Tener que pedir dinero

Recuerdo que, hace un tiempo, oí a la escritora Cristina Morales explicando que si querían enviarle una propuesta laboral, ya fuera para invitarla a un festival, a una charla oa un diálogo, le escribieran el importe previsto en el asunto del correo. Así, sí: que junto al tema ("Recital poético para el festival X"), añadieran cuánto dinero le ofrecían por el trabajo. Decía que, de lo contrario, no se molestaría en abrirlo. En ese momento me pareció exagerado, algo pasado de vueltas, pero con el tiempo tengo que darle la razón. Pedimos el pan entero para conseguir migajas, ya se sabe, y yo ahora me conformo si me indican en el cuerpo del mail, sin que tenga que preguntarle, cuánto me pagarán. Sin embargo, normalmente hay que responder: "Disculpad, ¿y con qué presupuesto cuenta?", "¿Contemple pagar honorarios?", con miedo, como si pidiera lo que no toca.
Dirá que es que nos cuesta hablar de dinero, pero no es cierto. Hablamos todo el rato, sin parar: de cuánto nos cobran por el alquiler, para sentirnos menos solos; de cuánto nos sale a pagar a la renta, por lamentarnos juntos, o de cuánto nos sale a cobrar, por compartir la alegría. De si el Vinícius será el fichaje más caro de la historia del fútbol, de si a Rubiales le han condenado a ingresarle un menú diario a Jenni Hermoso o de si el Barça no tiene ni un duro. Quizá lo que ocurra es que hemos asumido que hay sectores en los que el dinero, así de entrada, no es importante. Y es curioso, porque esto ocurre con los sectores más precarizados, como el de la cultura. Preguntamos con miedo, como si pidiéramos lo que no toca, porque se entiende que en nuestra profesión escogida primero viene la pasión y después vienen los céntimos. Todavía nos parece impensable decir en voz alta que si voy a ese recital oa ese otro, que si digo que sí a un diálogo oa una conferencia, que si declino una invitación o la acepto, quizá sea porque la pagan bien o no, o sencillamente porque la pagan o no.
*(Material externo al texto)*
(** * Hacker News /newest ordering check: age parser, accumulator, validator, run

    A shallow embedding of the two editions of [index.js]: the plain script
    (module [Plain]) and the edition with structured validation results,
    artifacts and a summary (the top level of this file).  The pure parts
    ([parseAgeToSeconds], the collection loops, [validateSortedNewestToOldest])
    are Rocq functions; the browser, the file system and the feed are an
    explicit [World] the run consults.  The reading of the rows of a page,
    the time stamp of the artifacts and the [failureContext] of the roadmap
    are modelled as well. *)

From Stdlib Require Import NArith String Ascii Bool Lia DecimalString.
From stdpp Require Import base list gmap.

(* ===================================================================== *)
(** * JavaScript numbers                                                   *)
(* ===================================================================== *)

(** The only numbers the script computes with are the non-negative integers
    that [Number] reads from a run of decimal digits and their products with
    positive integer literals.  They are IEEE-754 doubles: every operation
    returns the double nearest to the exact result (ties to the even
    significand), and [Infinity] from 2^1024 - 2^970 on.  No NaN, negative
    number or fraction can arise from these operations. *)
Module JsNumber.
Local Open Scope N_scope.

Inductive number : Type :=
| Finite (n : N)
| Infinity.

(** Round a non-negative integer to the nearest double. Below 2^53 every
    integer is a double; above, [e] low bits are cut off, and the kept
    53-bit significand [q] goes up when the cut part [r] is more than half
    a unit, or exactly half with [q] odd. *)
Definition round (z : N) : number :=
  if z <? 2 ^ 53 then Finite z
  else
    let e := N.log2 z - 52 in
    let q := N.shiftr z e in
    let r := z mod 2 ^ e in
    let half := 2 ^ (e - 1) in
    let q' := if (half <? r) || ((r =? half) && N.odd q) then q + 1 else q in
    let v := q' * 2 ^ e in
    if 2 ^ 1024 <=? v then Infinity else Finite v.
(** X15. initScenario sets the boundary types to those given and fills every
    interior cell with the values of the scenario at the centre of the cell:
    the bathymetry, the water height, and as momenta the velocities
    multiplied, in single precision, by that water height. The centre of the
    cell in column [x] and row [y] is [origin + (index - 0.5) * size],
    computed in double precision. *)
Theorem initScenario_interior (scenario : SWE_Scenario)
    (boundaries : Boundary -> BoundaryType) (s : Block) :
  allocated s ->
  let s' := initScenario scenario boundaries s in
  boundaryType s' = boundaries /\
  forall x y, 1 <= x <= nx s -> 1 <= y <= ny s ->
    cellOf s' x y = scenarioCell scenario s x y.
Proof.
  intros Ha. cbv zeta. unfold initScenario. cbv zeta.
  destruct (initScenario_loop scenario (collapse2 1 (ny s + 1) 1 (nx s + 1)) s Ha)
    as (A0 & N0 & M0 & _ & _ & _ & _ & Hcells).
  { intros ij Hin. apply in_collapse2_pair in Hin. lia. }
  assert (Hvisited : forall x y, 1 <= x <= nx s -> 1 <= y <= ny s ->
            In (y, x) (collapse2 1 (ny s + 1) 1 (nx s + 1)))
    by (intros; apply in_collapse2; lia).
  revert A0 N0 M0 Hcells Hvisited.
  generalize (collapse2 1 (ny s + 1) 1 (nx s + 1)). intros l.
  generalize (for_each l (initScenarioCell scenario) s).
  intros s0 A0 N0 M0 Hcells Hvisited.
  pose proof (allocated_set_boundaryType boundaries s0 A0) as A1.
  split.
  - rewrite ghost_passes_boundaryType by exact A1. reflexivity.
  - intros x y Hx Hy.
    assert (Hi1 : interior (set_boundaryType boundaries s0) x y).
    { unfold interior. cbn [nx ny set_boundaryType]. lia. }
    destruct (applyBoundaryConditions_interior_cell _ x y A1 Hi1) as (E2 & Hi2).
    destruct (applyBoundaryConditions_frame _ A1) as (A2 & _).
    rewrite (applyBoundaryBathymetry_interior_cell _ x y A2 Hi2), E2.
    destruct (Hcells x y ltac:(lia)) as (Hin & _).
    rewrite <- (Hin (Hvisited x y Hx Hy)). reflexivity.
Qed.

(** ** What a run never changes *)

Lemma processCopyLayer_other {T : Type} (p : Block -> T) :
  (forall msg i xg yg s, p (unpackCell msg i xg yg s) = p s) ->
  forall msg s, p (processCopyLayer msg s) = p s.
Proof.
  intros Hp msg s. unfold processCopyLayer.
  repeat match goal with
    | |- context [if ?c then _ else _] => destruct c
    end;
    try reflexivity; apply (for_each_const p); intros; apply Hp.
Qed.

Lemma unpackCell_setting msg i xg yg s :
  setting (unpackCell msg i xg yg s) = setting s.
Proof. unfold unpackCell. destruct (copyLayer.containsBathymetry msg); reflexivity. Qed.

Lemma computeNumericalFluxes_setting s :
  setting (state_of (computeNumericalFluxes s)) = setting s.
Proof.
  rewrite computeNumericalFluxes_state.
  change (setting (set_maxTimestep ?v ?s1)) with (setting s1).
  unfold xSweep, ySweep.
  rewrite (for_each_const (fun st => setting (fst st))) by reflexivity.
  cbn [fst].
  apply (for_each_const (fun st => setting (fst st))). reflexivity.
Qed.

Lemma operation_setting s s' : operation s s' -> setting s' = setting s.
Proof.
  intros Hop. destruct Hop.
  - reflexivity.
  - apply (applyBoundaryBathymetry_other setting). reflexivity.
  - apply (applyBoundaryConditions_other setting). reflexivity.
  - apply (processCopyLayer_other setting). apply unpackCell_setting.
  - pose proof (computeNumericalFluxes_setting s) as E.
    rewrite H in E. exact E.
  - reflexivity.
  - apply updateUnknowns_Done in H as (_ & ->).
    apply (for_each_const setting). reflexivity.
  - reflexivity.
  - reflexivity.
  - reflexivity.
Qed.
(** C6: the formatting requests are what the ranges give, range by range
    in order; every heading range of the compiler has a level from 1 to 6
    and gives exactly one request, an [updateParagraphStyle] over
    [startIndex + start, startIndex + end) whose named style is
    [HEADING_] followed by that level, and no [updateTextStyle]; and the
    level is the number of hashes that the heading pattern captures: a
    heading line as the whole markdown gives, after the requests of its
    inline ranges (none of them an [updateParagraphStyle]), the one
    [updateParagraphStyle] named after that number over the whole plain
    text. *)
Theorem heading_range_gives_one_paragraph_style
    (inlineTokens : string -> list marked.Token) (markdown : string)
    (startIndex : Z) :
  formattingRequests (parseMarkdownToDocsRequests inlineTokens markdown startIndex)
  = flat_map (fun range => lowerRange startIndex [] range)
      (snd (compileRanges inlineTokens markdown)) /\
  (forall range,
      In range (snd (compileRanges inlineTokens markdown)) ->
      type range = heading_ ->
      exists level,
        headingLevel range = Some level /\ (1 <= level <= 6)%nat /\
        headingStyles level = Some (Spec.headingStyleName level) /\
        lowerRange startIndex [] range
        = [ {| deleteContentRange := None; insertText := None;
               updateTextStyle := None;
               updateParagraphStyle :=
                 Some {| namedStyleType := Spec.headingStyleName level;
                         ups_range :=
                           Some {| range_segmentId := None;
                                   startIndex :=
                                     Some (startIndex + Z.of_nat (start range))%Z;
                                   endIndex :=
                                     Some (startIndex + Z.of_nat (end_ range))%Z;
                                   range_tabId := None |};
                         ups_fields := "namedStyleType" |} |} ]) /\
  (forall line level content,
      JS.split_LF line = [line] ->
      headingMatch line = Some (level, content) ->
      exists inline,
        formattingRequests (parseMarkdownToDocsRequests inlineTokens line startIndex)
        = inline ++
          [ {| deleteContentRange := None; insertText := None;
               updateTextStyle := None;
               updateParagraphStyle :=
                 Some {| namedStyleType := Spec.headingStyleName level;
                         ups_range :=
                           Some {| range_segmentId := None;
                                   startIndex := Some startIndex;
                                   endIndex :=
                                     Some (startIndex
                                           + Z.of_nat
                                               (String.length
                                                  (plainText
                                                     (parseMarkdownToDocsRequests
                                                        inlineTokens line
                                                        startIndex))))%Z;
                                   range_tabId := None |};
                         ups_fields := "namedStyleType" |} |} ] /\
        Forall (fun req => updateParagraphStyle req = None) inline) /\
  Spec.headingStyleName 1 = "HEADING_1" /\ Spec.headingStyleName 2 = "HEADING_2" /\
  Spec.headingStyleName 3 = "HEADING_3" /\ Spec.headingStyleName 4 = "HEADING_4" /\
  Spec.headingStyleName 5 = "HEADING_5" /\ Spec.headingStyleName 6 = "HEADING_6".
Proof.
  split; [apply lowerRanges_flat_map|]. split; [|split; [|repeat split]].
  - intros range Hin Hty.
    assert (Hall : Forall Spec.compiledHeading
                     (snd (compileRanges inlineTokens markdown)))
      by (apply processLines_headings; constructor).
    rewrite Forall_forall in Hall. apply list_elem_of_In in Hin.
    destruct (Hall range Hin Hty) as (Hpar & level & Hlevel & Hrange).
    exists level.
    destruct (lowerRange_heading startIndex range level Hty Hlevel Hpar Hrange)
      as [Hname Hlower].
    repeat split; try assumption; lia.
  - intros line level content Hsplit Hmatch.
    unfold parseMarkdownToDocsRequests, compileRanges.
    cbn [formattingRequests plainText]. rewrite Hsplit. cbn [processLines].
    unfold processLine. rewrite Hmatch. cbv zeta. unfold pushRange. cbn [fst snd].
    set (inlineAcc := processTokens (inlineTokens content) (EmptyString, [])).
    exists (flat_map (fun range => lowerRange startIndex [] range) (snd inlineAcc)).
    split.
    + rewrite lowerRanges_flat_map, flat_map_app. f_equal.
      cbn [flat_map]. rewrite app_nil_r.
      pose proof (matchHashes_level 6 0 line level content Hmatch) as Hbounds.
      match goal with
      | |- context [lowerRange startIndex [] ?r] =>
          rewrite (proj2 (lowerRange_heading startIndex r level eq_refl eq_refl
                            eq_refl ltac:(lia)))
      end.
      unfold shiftedRange. cbn [start end_ String.length Z.of_nat].
      now rewrite Z.add_0_r.
    + rewrite Forall_forall. intros req Hin. apply list_elem_of_In in Hin.
      apply in_flat_map in Hin. destruct Hin as (range & Hin & Hreq).
      assert (Hall : Forall (fun r => type r <> heading_) (snd inlineAcc))
        by (apply processTokens_inv; [auto|constructor]).
      rewrite Forall_forall in Hall. apply list_elem_of_In in Hin.
      exact (proj1 (lowerRange_inline startIndex range req (Hall range Hin) Hreq)).
Qed.
Lemma maxCount_exceedsOne (counts : list nat) :
  exceedsOne (maxCount counts) = true <-> exists n, n ∈ counts /\ (1 < n)%nat.
Proof.
  destruct counts as [| n rest]; cbn [maxCount exceedsOne].
  - split; [discriminate | intros (n & H & _); inversion H].
  - rewrite Nat.ltb_lt. revert n. induction rest as [| m rest IH]; intros n; cbn [fold_left].
    + split; [intros H; exists n; split; [left | exact H] |].
      intros (k & Hk & Hlt). apply list_elem_of_singleton in Hk as ->. exact Hlt.
    + rewrite IH. split.
      * intros (k & Hk & Hlt). apply elem_of_cons in Hk as [-> | Hk].
        -- destruct (Nat.max_spec n m) as [[_ Hmax] | [_ Hmax]]; rewrite Hmax in Hlt.
           ++ exists m. split; [right; left | exact Hlt].
           ++ exists n. split; [left | exact Hlt].
        -- exists k. split; [right; right; exact Hk | exact Hlt].
      * intros (k & Hk & Hlt). apply elem_of_cons in Hk as [-> | Hk].
        -- exists (Nat.max n m). split; [left | lia].
        -- apply elem_of_cons in Hk as [-> | Hk].
           ++ exists (Nat.max n m). split; [left | lia].
           ++ exists k. split; [right; exact Hk | exact Hlt].
Qed.

(** With a column of more than one cell, the list names the columns of
    exactly one cell. *)
Lemma elem_of_findMissingDataColumns (worksheet : WorkSheet) (h : nat) name' :
  (exists col, (1 < cellCount worksheet col)%nat) ->
  (name' ∈ findMissingDataColumns worksheet h <->
   exists col, cellCount worksheet col = 1%nat
               /\ name' = missingColumnName worksheet h col).
Proof.
  intros (col' & Hmany). unfold findMissingDataColumns.
  assert (Hmax : exceedsOne (maxCount (List.map snd (columnCounts worksheet))) = true).
  { apply maxCount_exceedsOne. exists (cellCount worksheet col'). split; [| exact Hmany].
    apply list_elem_of_In, in_map_iff. exists (col', cellCount worksheet col').
    split; [reflexivity |]. apply list_elem_of_In, elem_of_columnCounts. lia. }
  rewrite Hmax, list_elem_of_In, in_map_iff. split.
  - intros ([col n] & <- & Hin). apply filter_In in Hin as [Hin Hone].
    cbn [fst snd] in *. apply Nat.eqb_eq in Hone as ->.
    apply list_elem_of_In, elem_of_columnCounts in Hin as [Hc _]. eauto.
  - intros (col & Hc & ->). exists (col, 1%nat). split; [reflexivity |].
    apply filter_In. split; [| reflexivity].
    apply list_elem_of_In, elem_of_columnCounts. lia.
Qed.

(** Without a column of more than one cell the guard finds nothing. *)
Lemma findMissingDataColumns_flat (worksheet : WorkSheet) (h : nat) :
  (forall col, (cellCount worksheet col <= 1)%nat) ->
  findMissingDataColumns worksheet h = [].
Proof.
  intros Hflat. unfold findMissingDataColumns.
  destruct (exceedsOne (maxCount (List.map snd (columnCounts worksheet)))) eqn:Hmax;
    [| reflexivity].
  apply maxCount_exceedsOne in Hmax as (n & Hin & Hlt).
  apply list_elem_of_In, in_map_iff in Hin as ([col n'] & Heq & Hin). cbn in Heq. subst n'.
  apply list_elem_of_In, elem_of_columnCounts in Hin as [<- _].
  specialize (Hflat col). lia.
Qed.









(* ===================================================================== *)
(** * Further properties of ensureUniqueHeaders *)
(* ===================================================================== *)

Lemma occurrences_positive h (l : list string) :
  h ∈ l -> (0 < occurrences h l)%nat.
Proof.
  unfold occurrences. induction l as [| x l IH]; intros Hin; [inversion Hin |].
  cbn [List.filter]. destruct (String.eqb_spec h x) as [-> | Hne]; cbn; [lia |].
  apply IH. apply elem_of_cons in Hin as [-> | Hin]; [congruence | exact Hin].
Qed.

Lemma append_nonempty_neq (h t : string) : t <> "" -> h +:+ t <> h.
Proof.
  intros Ht Heq. apply (f_equal String.length) in Heq.
  rewrite append_length in Heq. destruct t; [congruence | cbn in Heq; lia].
Qed.

Lemma labelled_unchanged h k : labelled h k = h -> k = 1%nat.
Proof.
  unfold labelled. destruct (k =? 1)%nat eqn:Hk; [intros _; apply Nat.eqb_eq, Hk |].
  intros Heq. exfalso. revert Heq. apply append_nonempty_neq.
  destruct (Str.ofNat k); discriminate.
Qed.

(** X1: the name at a position is emitted unchanged when it did not
    occur before that position, and as "name (k)" when it occurred k - 1
    times before. *)
Theorem ensureUniqueHeaders_occurrence_rule :
  forall (hs : list string) (i : nat) (h : string),
    hs !! i = Some h ->
    ensureUniqueHeaders hs !! i =
    Some (if (occurrences h (take i hs) =? 0)%nat then h
          else h +:+ " (" +:+ Str.ofNat (S (occurrences h (take i hs))) +:+ ")").
Proof.
  intros hs i h Hi. rewrite (ensureUniqueHeaders_lookup hs i h Hi).
  rewrite (take_S_r hs i h Hi), occurrences_snoc, String.eqb_refl.
  unfold labelled. destruct (occurrences h (take i hs)) as [| n]; cbn [Nat.eqb Nat.add].
  - reflexivity.
  - replace (S (n + 1) =? 1)%nat with false by (symmetry; apply Nat.eqb_neq; lia).
    replace (n + 1)%nat with (S n) by lia. reflexivity.
Qed.

(** X1 at the third "Hours" of a list. *)
Lemma ensureUniqueHeaders_occurrence_rule_witness :
  ensureUniqueHeaders [ "Hours"; "Name"; "Hours"; "Hours" ] !! 3%nat
  = Some "Hours (3)".
Proof.
  exact (ensureUniqueHeaders_occurrence_rule
           [ "Hours"; "Name"; "Hours"; "Hours" ] 3 "Hours" eq_refl).
Defined.

(** X2: the normaliser returns its input unchanged exactly when the
    names of the input are pairwise distinct. *)
Theorem ensureUniqueHeaders_fixpoint_iff_distinct :
  forall hs : list string, ensureUniqueHeaders hs = hs <-> NoDup hs.
Proof.
  intros hs. split; [| apply ensureUniqueHeaders_NoDup].
  intros Hfix. apply NoDup_alt. intros i j x Hi Hj.
  assert (Hfirst : forall p, hs !! p = Some x -> occurrences x (take p hs) = 0%nat).
  { intros p Hp. pose proof (ensureUniqueHeaders_lookup hs p x Hp) as Hl.
    rewrite Hfix, Hp in Hl. injection Hl as Hl. symmetry in Hl.
    apply labelled_unchanged in Hl.
    rewrite (take_S_r hs p x Hp), occurrences_snoc, String.eqb_refl in Hl. lia. }
  destruct (Nat.lt_trichotomy i j) as [Hlt | [Heq | Hgt]]; [| exact Heq |]; exfalso.
  - pose proof (Hfirst j Hj) as H0.
    assert (Hin : x ∈ take j hs).
    { apply list_elem_of_lookup. exists i. rewrite lookup_take_lt by exact Hlt. exact Hi. }
    apply occurrences_positive in Hin. lia.
  - pose proof (Hfirst i Hi) as H0.
    assert (Hin : x ∈ take i hs).
    { apply list_elem_of_lookup. exists j. rewrite lookup_take_lt by exact Hgt. exact Hj. }
    apply occurrences_positive in Hin. lia.
Qed.

(* ===================================================================== *)
(** * Further properties of convertCSVColumns *)
(* ===================================================================== *)

Lemma getProp_number_lookup (r0 : row) k x :
  getProp r0 k = VNum x -> r0 !! k = Some (VNum x).
Proof. unfold getProp. destruct (r0 !! k); cbn; [congruence | discriminate]. Qed.

Lemma getProp_lookup (r0 r1 : row) k : r1 !! k = r0 !! k -> getProp r1 k = getProp r0 k.
Proof. unfold getProp. intros ->. reflexivity. Qed.

(** The loop over the selection in the replacing mode, seen at one key. *)
Lemma convertRow_replace_at (cols : list string) (acc : row) nh k :
  (forall x, getProp acc k = VNum x -> k ∈ cols ->
     getProp (fst (convertRow cols false acc nh)) k = VStr (decimalToTime x))
  /\ (k ∉ cols \/ isNumber (getProp acc k) = false ->
      fst (convertRow cols false acc nh) !! k = acc !! k).
Proof.
  unfold convertRow. revert acc.
  induction cols as [| col cols IH]; intros acc; cbn [fold_left].
  - split; [intros x _ H; inversion H | reflexivity].
  - destruct (convertColumn false (acc, nh) col) as [r1 nh1] eqn:Hstep.
    assert (nh1 = nh) as ->.
    { pose proof (convertColumn_replace_headers acc nh col) as H.
      rewrite Hstep in H. exact H. }
    destruct (IH r1) as [IHnum IHsame].
    unfold convertColumn in Hstep.
    destruct (String.eqb_spec col k) as [-> | Hne].
    + (* the step of the key itself *)
      split.
      * intros x Hx _. rewrite Hx in Hstep. injection Hstep as <-.
        unfold getProp. rewrite IHsame.
        -- rewrite lookup_insert_eq. reflexivity.
        -- right. rewrite getProp_insert_eq. reflexivity.
      * intros [Hnot | Hnum]; [exfalso; apply Hnot; left |].
        assert (r1 = acc) as ->.
        { destruct (getProp acc k); try (injection Hstep as <-; reflexivity).
          discriminate Hnum. }
        apply IHsame. right. exact Hnum.
    + (* a step of another key *)
      assert (Hother : r1 !! k = acc !! k).
      { destruct (getProp acc col); try (injection Hstep as <-; reflexivity).
        injection Hstep as <-. apply lookup_insert_ne, Hne. }
      split.
      * intros x Hx Hin. apply IHnum.
        -- rewrite (getProp_lookup acc r1 k Hother). exact Hx.
        -- apply elem_of_cons in Hin as [-> | Hin]; [congruence | exact Hin].
      * intros H. rewrite IHsame; [exact Hother |].
        destruct H as [Hnot | Hnum].
        -- left. intros Hin. apply Hnot. right. exact Hin.
        -- right. rewrite (getProp_lookup acc r1 k Hother). exact Hnum.
Qed.

(** X3: with keepOriginal = false every selected cell that holds a
    number holds its clock string afterwards; a cell of a column that is
    not selected, and a cell that holds no number, is untouched; no key
    is added or removed, the rows keep their number and order, and no
    header is recorded. *)
Theorem convertCSVColumns_replace_cells :
  forall (rows : list row) (cols : list string),
    let out := convertCSVColumns rows cols false in
    newHeaders out = []
    /\ Forall2
         (fun r0 r' =>
            (forall col x, col ∈ cols -> getProp r0 col = VNum x ->
               getProp r' col = VStr (decimalToTime x))
            /\ (forall k, k ∉ cols -> r' !! k = r0 !! k)
            /\ (forall k, isNumber (getProp r0 k) = false -> r' !! k = r0 !! k)
            /\ (forall k, is_Some (r' !! k) <-> is_Some (r0 !! k)))
         rows (converted_data out).
Proof.
  intros rows cols. cbn zeta. unfold convertCSVColumns.
  rewrite (convertRows_replace cols rows []). cbn [converted_data newHeaders].
  split; [reflexivity |]. apply Forall2_map_self. intros r0.
  split; [| split; [| split]].
  - intros col x Hin Hx. apply (convertRow_replace_at cols r0 [] col); assumption.
  - intros k Hk. apply (convertRow_replace_at cols r0 [] k). left. exact Hk.
  - intros k Hk. apply (convertRow_replace_at cols r0 [] k). right. exact Hk.
  - intros k. destruct (getProp r0 k) eqn:Hv;
      try (rewrite (proj2 (convertRow_replace_at cols r0 [] k));
           [reflexivity | right; rewrite Hv; reflexivity]).
    destruct (decide (k ∈ cols)) as [Hin | Hnot].
    + pose proof (proj1 (convertRow_replace_at cols r0 [] k) x Hv Hin) as Hnew.
      apply getProp_number_lookup in Hv. rewrite Hv.
      unfold getProp in Hnew.
      destruct (fst (convertRow cols false r0 []) !! k); cbn in Hnew;
        [split; eauto | discriminate Hnew].
    + rewrite (proj2 (convertRow_replace_at cols r0 [] k)); [reflexivity | left; exact Hnot].
Qed.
También recuerdo que en la primera Feria de Tárrega pospandémica una artista me confesó que cuando pasaba a los programadores el correo de su mánager, quien había al otro lado del ordenador, respondiéndoles, era ella misma. Nadie más. "Es la única manera de que me tomen en serio –decía–, la única manera de dejar de sentir que me están haciendo un favor para programarme". No es fácil, tener que regatear el sueldo que deben pagarte por el trabajo que haces. Tampoco es fácil tener que preguntar si cubrirán los gastos de desplazamiento cuando te invitan lejos de casa, y debes argumentarles que si te pagan 200 € sucios y primero restas el IRPF, y después la gasolina, y también descuentos el menú que debes hacerte entre el ensayo y el bolo, entonces no te sales más. Y aún es menos fácil explicarles que si te invitan a un festival que dura unos días, algo que me acaba de pasar, tendrían que pagarte las dietas, como lo hacen a los deportistas, porque si estás lejos de casa es por trabajo, no por ocio, y los honorarios escasos (o inmensos) que te ofrecen no deben pagar nunca en restaurantes en casa. Si se apreciara el oficio, se entendería que cubrir estas necesidades es fundamental para garantizar un buen resultado del encargo. He leído riders de grupos de música (catalanes) donde pedían al camerino unos caprichos que me da vergüenza escribir, cosas impensables, de verdad, exageradas, pero añadir quince euros al presupuesto para pagarle la comida al poeta o la gasolina que le lleva al último pueblo de Catalunya es impensable.
Con todo, no sé cuál es la solución. Me he dado cuenta de que la única manera de cambiar el relato es hablando del dinero como no se esperarían que lo hiciera: claramente, sin dar rodeo. Intento explicarme bien, decir que vivir de ello exige pedir buenas condiciones, y, poco a poco, me echo la culpa por pedir lo que, de entrada, ya debería existir: retribución y dignidad. Luego, créeme, ya somos nosotros, poetas y escritores, que trabajamos gratis por gusto: presentaciones de amigos, recitales solidarios, cediendo material para antologías y recopilaciones... Ahora bien, si se trata de trabajo, al menos fingimos que quien lo ofrece se cree que recitar, leer o hablar es un trabajo en serio. Como si fuéramos a ese auditorio a reformarlo, a pintarlo, a limpiarlo oa hacerle una inspección. Del valor simbólico, social y cultural de lo que hacemos, ya hablaremos otro día.